INSTRUCTIONS TO FOLLOW: When a line of the entries contains the word "injection", report that line.

EXERCISE MATERIALS:
(* ===== verification/GoWire.v ===== *)
(** * JSON trees and base64, as Go writes them

    [json.Marshal] of numbers, arrays and nested objects, and the encoding of
    byte slices, for the messages between nodes; the parser is that of [GoJson].
    A tree with natural numbers is read back as it was written. *)

From Stdlib Require Import Ascii.
From S2P Require Import Prelude PyStr PyRepr GoJson.
#[local] Open Scope Z_scope.

(** ** Writing a tree *)

Fixpoint jsonText (v : JVal) : text :=
  match v with
  | JNull => chars "null"
  | JBool b => chars (if b then "true" else "false")
  | JNumber t => t
  | JString s => quote s
  | JArray l =>
      chr 91 :: (fix go l := match l with
                             | [] => []
                             | [x] => jsonText x
                             | x :: l' => jsonText x ++ chr 44 :: go l'
                             end) l ++ [chr 93]
  | JObject ms =>
      chr 123 :: (fix go ms := match ms with
                               | [] => []
                               | [(k, x)] => quote k ++ chr 58 :: jsonText x
                               | (k, x) :: ms' => quote k ++ chr 58 :: jsonText x ++ chr 44 :: go ms'
                               end) ms ++ [chr 125]
  end.

Definition elementsText : list JVal -> text :=
  fix go l := match l with
              | [] => []
              | [x] => jsonText x
              | x :: l' => jsonText x ++ chr 44 :: go l'
              end.

Definition fieldsText : list (string * JVal) -> text :=
  fix go ms := match ms with
               | [] => []
               | [(k, x)] => quote k ++ chr 58 :: jsonText x
               | (k, x) :: ms' => quote k ++ chr 58 :: jsonText x ++ chr 44 :: go ms'
               end.

Lemma jsonText_array l : jsonText (JArray l) = chr 91 :: elementsText l ++ [chr 93].
Proof. done. Qed.
Lemma jsonText_object ms : jsonText (JObject ms) = chr 123 :: fieldsText ms ++ [chr 125].
Proof. done. Qed.

(** An unsigned integer. *)
Definition JUint (z : Z) : JVal := JNumber (chars (pretty z)).

(** Trees whose numbers are natural numbers. *)
Inductive tree : JVal -> Prop :=
| tree_null : tree JNull
| tree_bool b : tree (JBool b)
| tree_uint z : 0 <= z -> tree (JUint z)
| tree_string s : tree (JString s)
| tree_array l : Forall tree l -> tree (JArray l)
| tree_object ms : Forall (fun m => tree m.2) ms -> tree (JObject ms).

(** ** Induction *)

Fixpoint jsize (v : JVal) : nat :=
  match v with
  | JArray l => S (foldr (fun x n => S (jsize x + n)) 0 l)%nat
  | JObject ms => S (foldr (fun m n => S (jsize m.2 + n)) 0 ms)%nat
  | _ => 1%nat
  end.

Lemma tree_ind' (P : JVal -> Prop) :
  P JNull -> (forall b, P (JBool b)) -> (forall z, 0 <= z -> P (JUint z)) -> (forall s, P (JString s)) ->
  (forall l, Forall tree l -> Forall P l -> P (JArray l)) -> (forall ms, Forall (fun m => P m.2) ms -> P (JObject ms)) ->
  forall v, tree v -> P v.
Proof.
  intros H1 H2 H3 H4 H5 H6. enough (forall n v, (jsize v <= n)%nat -> tree v -> P v) as H by (intros v; by apply (H (jsize v))).
  induction n as [|n IH]; intros v Hn Hv; [destruct v; simpl in Hn; lia|]. destruct Hv as [| | | |l Hl|ms Hms]; auto.
  - apply H5; [done|]. simpl in Hn. apply le_S_n in Hn. induction Hl as [|x l Hx _ IHl]; [done|]. simpl in Hn.
    constructor; [apply IH; [lia|done]|apply IHl; lia].
  - apply H6. simpl in Hn. apply le_S_n in Hn. induction Hms as [|x l Hx _ IHl]; [done|]. simpl in Hn.
    constructor; [apply IH; [lia|done]|apply IHl; lia].
Qed.

(** ** Numbers *)

(** What may follow a value. *)
Definition closes (rest : text) : Prop :=
  match rest with [] => True | c :: _ => c = chr 44 \/ c = chr 93 \/ c = chr 125 end.

Lemma takeDigits_digits ds v rest : digitsOf ds v -> closes rest -> takeDigits (ds ++ rest) = (ds, rest).
Proof.
  unfold digitsOf. generalize 0 as acc. induction ds as [|c ds IH]; intros acc H Hr.
  - destruct rest as [|c rest]; [done|]. cbn [app takeDigits]. by destruct Hr as [->|[->| ->]].
  - cbn [readDigits] in H. cbn [app takeDigits]. destruct (digit c) as [d|]; [|done]. by rewrite (IH _ H Hr).
Qed.

Lemma pretty_zero_head z : 0 <= z -> head (chars (pretty z)) = Some (chr 48) -> z = 0.
Proof.
  intros Hz Hh. destruct (pretty_digits z Hz) as (Hd & _ & Hpos & _). destruct (Z.eq_dec z 0) as [|Hne]; [done|exfalso].
  specialize (Hpos ltac:(lia)). destruct (chars (pretty z)) as [|c ds]; [done|]. injection Hh as ->.
  assert (digitsOf ds z) as Hds by exact Hd. apply digitsOf_lt in Hds. cbn [length] in Hpos.
  replace (Z.of_nat (S (length ds)) - 1) with (Z.of_nat (length ds)) in Hpos by lia. lia.
Qed.

Lemma number_pretty z rest : 0 <= z -> closes rest -> number (chars (pretty z) ++ rest) = Some (chars (pretty z), rest).
Proof.
  intros Hz Hr. destruct (pretty_digits z Hz) as (Hd & Hne & _).
  destruct (digitsOf_head _ _ Hd Hne) as (c & ds & d & Hc & Hdc & _).
  assert (byteZ c =? 45 = false) as Hminus.
  { apply Z.eqb_neq. intros E. unfold digit in Hdc. by rewrite E in Hdc. }
  assert (takeDigits ((c :: ds) ++ rest) = (c :: ds, rest)) as Ht by (rewrite <- Hc; by eapply takeDigits_digits).
  assert (c = chr 48 -> ds = []) as Hzero.
  { intros ->. pose proof (pretty_zero_head z Hz) as H0. rewrite Hc in H0. specialize (H0 eq_refl). subst z. by injection Hc as <-. }
  unfold number. rewrite Hc. cbn [app] in *. rewrite Hminus. cbv beta iota zeta.
  match goal with |- context [if bool_decide ?P then ?a else ?b] =>
    assert ((if bool_decide P then a else b) = (c :: ds, rest)) as -> end.
  { case_bool_decide as Hh; [|exact Ht]. injection Hh as ->. by rewrite Hzero. }
  change (bool_decide (length (c :: ds) = 0%nat)) with false. cbv beta iota zeta.
  destruct rest as [|x rest]; [|destruct Hr as [->|[->| ->]]]; simpl; by rewrite app_nil_r.
Qed.

(** ** Reading it back *)

Lemma jsonText_head v : tree v -> exists c t, jsonText v = c :: t /\ isWs c = false /\ byteZ c <> 93 /\ byteZ c <> 125.
Proof.
  intros [| [] |z Hz| | | ]; try by (eexists _, _; split_and!; [reflexivity|by vm_compute..]).
  destruct (pretty_digits z Hz) as (Hd & Hne & _). destruct (digitsOf_head _ _ Hd Hne) as (c & ds & d & Hc & Hdc & _).
  exists c, ds. split; [exact Hc|]. unfold digit in Hdc. destruct ((48 <=? byteZ c) && (byteZ c <=? 57)) eqn:E; [|done]. breflect.
  split_and!; [|lia|lia]. unfold isWs. rewrite !orb_false_iff, !Z.eqb_neq. lia.
Qed.

Definition reads (v : JVal) : Prop :=
  forall f rest, (jsize v <= f)%nat -> closes rest -> pValue f (jsonText v ++ rest) = Some (v, rest).

Lemma skipWs_head c t : isWs c = false -> skipWs (c :: t) = c :: t.
Proof. intros H. unfold skipWs. cbn [dropWhile]. by rewrite H. Qed.

(** The elements of an array up to its closing bracket. *)
Lemma pElements_text l : Forall reads l -> l <> [] -> forall f rest,
  (foldr (fun x n => S (jsize x + n)) 0 l <= f)%nat ->
  pElements f (elementsText l ++ chr 93 :: rest) = Some (l, rest).
Proof.
  induction 1 as [|x l Hx _ IH]; intros Hne f rest Hf; [done|]. destruct f as [|f]; [simpl in Hf; lia|]. cbn [foldr] in Hf.
  destruct l as [|y l].
  - cbn [elementsText pElements]. rewrite Hx; [|lia|by right; left]. done.
  - change (elementsText (x :: y :: l)) with (jsonText x ++ chr 44 :: elementsText (y :: l)).
    rewrite <- app_assoc, <- app_comm_cons. cbn [pElements]. rewrite Hx; [|lia|by left]. cbn [mbind option_bind].
    rewrite skipWs_head by done. change (byteZ (chr 44) =? 44) with true. cbv iota. rewrite IH; [done|done|lia].
Qed.

Lemma pMembers_one f k v x rest : isWs x = false -> pValue f (jsonText v ++ x :: rest) = Some (v, x :: rest) ->
  pMembers (S f) (quote k ++ chr 58 :: jsonText v ++ x :: rest) =
  if byteZ x =? 44 then '(ms, r) ← pMembers f rest; Some ((k, v) :: ms, r)
  else if byteZ x =? 125 then Some ([(k, v)], rest) else None.
Proof.
  intros Hx Hv. cbn [pMembers]. unfold quote. cbn [app]. rewrite <- app_assoc. cbn [app].
  rewrite skipWs_head by done. change (byteZ QUOTE =? 34) with true. cbv iota. rewrite strBody_quoted. cbn [mbind option_bind].
  rewrite skipWs_head by done. change (byteZ (chr 58) =? 58) with true. cbv iota. rewrite Hv. cbn [mbind option_bind].
  rewrite skipWs_head by done. by rewrite str_chars.
Qed.

Lemma pMembers_fields ms : Forall (fun m => reads m.2) ms -> ms <> [] -> forall f rest,
  (foldr (fun m n => S (jsize m.2 + n)) 0 ms <= f)%nat ->
  pMembers f (fieldsText ms ++ chr 125 :: rest) = Some (ms, rest).
Proof.
  induction 1 as [|[k x] ms Hx _ IH]; intros Hne f rest Hf; [done|]. destruct f as [|f]; [simpl in Hf; lia|].
  cbn [foldr snd] in Hf, Hx. destruct ms as [|m ms].
  - cbn [fieldsText]. rewrite <- app_assoc, <- app_comm_cons. rewrite pMembers_one; [done|done|]. apply Hx; [lia|by right; right].
  - change (fieldsText ((k, x) :: m :: ms)) with (quote k ++ chr 58 :: jsonText x ++ chr 44 :: fieldsText (m :: ms)).
    rewrite <- app_assoc, <- app_comm_cons, <- app_assoc, <- app_comm_cons. rewrite pMembers_one; [|done|apply Hx; [lia|by left]].
    change (byteZ (chr 44) =? 44) with true. cbv iota. rewrite IH; [done|done|lia].
Qed.

Lemma reads_tree v : tree v -> reads v.
Proof.
  intros Hv. induction Hv as [|b|z Hz|s|l Htl Hl|ms Hms] using tree_ind'; intros [|f] rest Hf Hr; simpl in Hf; try lia.
  - done.
  - by destruct b.
  - destruct (pretty_digits z Hz) as (Hd & Hne & _). destruct (digitsOf_head _ _ Hd Hne) as (c & ds & d & Hc & Hdc & _).
    pose proof (number_pretty z rest Hz Hr) as Hn. unfold JUint, jsonText in *. rewrite Hc in *. cbn [app pValue] in *.
    unfold digit in Hdc. destruct ((48 <=? byteZ c) && (byteZ c <=? 57)) eqn:E; [|done]. breflect.
    rewrite skipWs_head by (unfold isWs; rewrite !orb_false_iff, !Z.eqb_neq; lia).
    repeat match goal with |- context [byteZ c =? ?k] => destruct (Z.eqb_spec (byteZ c) k); [lia|] end.
    by rewrite Hn.
  - apply (pValue_quote f s rest).
  - rewrite jsonText_array, <- app_comm_cons, <- app_assoc. cbn [pValue app]. rewrite skipWs_head by done. cbv zeta.
    change (byteZ (chr 91) =? 34) with false. change (byteZ (chr 91) =? 123) with false. change (byteZ (chr 91) =? 91) with true. cbv iota.
    destruct l as [|x l]; [done|]. pose proof (pElements_text _ Hl ltac:(done) f rest ltac:(lia)) as Hp.
    destruct (jsonText_head x) as (c & t & Hx & Hws & H93 & _); [by apply Forall_cons in Htl as [? _]|].
    assert (exists u, elementsText (x :: l) ++ chr 93 :: rest = c :: u) as [u Hu].
    { destruct l; cbn [elementsText]; rewrite Hx; by eexists. }
    rewrite Hu in *. rewrite skipWs_head by done. rewrite (proj2 (Z.eqb_neq _ _) H93). by rewrite Hp.
  - rewrite jsonText_object, <- app_comm_cons, <- app_assoc. cbn [pValue app]. rewrite skipWs_head by done. cbv zeta.
    change (byteZ (chr 123) =? 34) with false. change (byteZ (chr 123) =? 123) with true. cbv iota.
    destruct ms as [|[k x] ms]; [done|]. pose proof (pMembers_fields _ Hms ltac:(done) f rest ltac:(lia)) as Hp.
    assert (exists u, fieldsText ((k, x) :: ms) ++ chr 125 :: rest = QUOTE :: u) as [u Hu] by (destruct ms; by eexists).
    rewrite Hu in *. rewrite skipWs_head by done. change (byteZ QUOTE =? 125) with false. cbv iota. by rewrite Hp.
Qed.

WRITTEN RESPONSE:
  specialize (Hpos ltac:(lia)). destruct (chars (pretty z)) as [|c ds]; [done|]. injection Hh as ->.
  { intros ->. pose proof (pretty_zero_head z Hz) as H0. rewrite Hc in H0. specialize (H0 eq_refl). subst z. by injection Hc as <-. }
  { case_bool_decide as Hh; [|exact Ht]. injection Hh as ->. by rewrite Hzero. }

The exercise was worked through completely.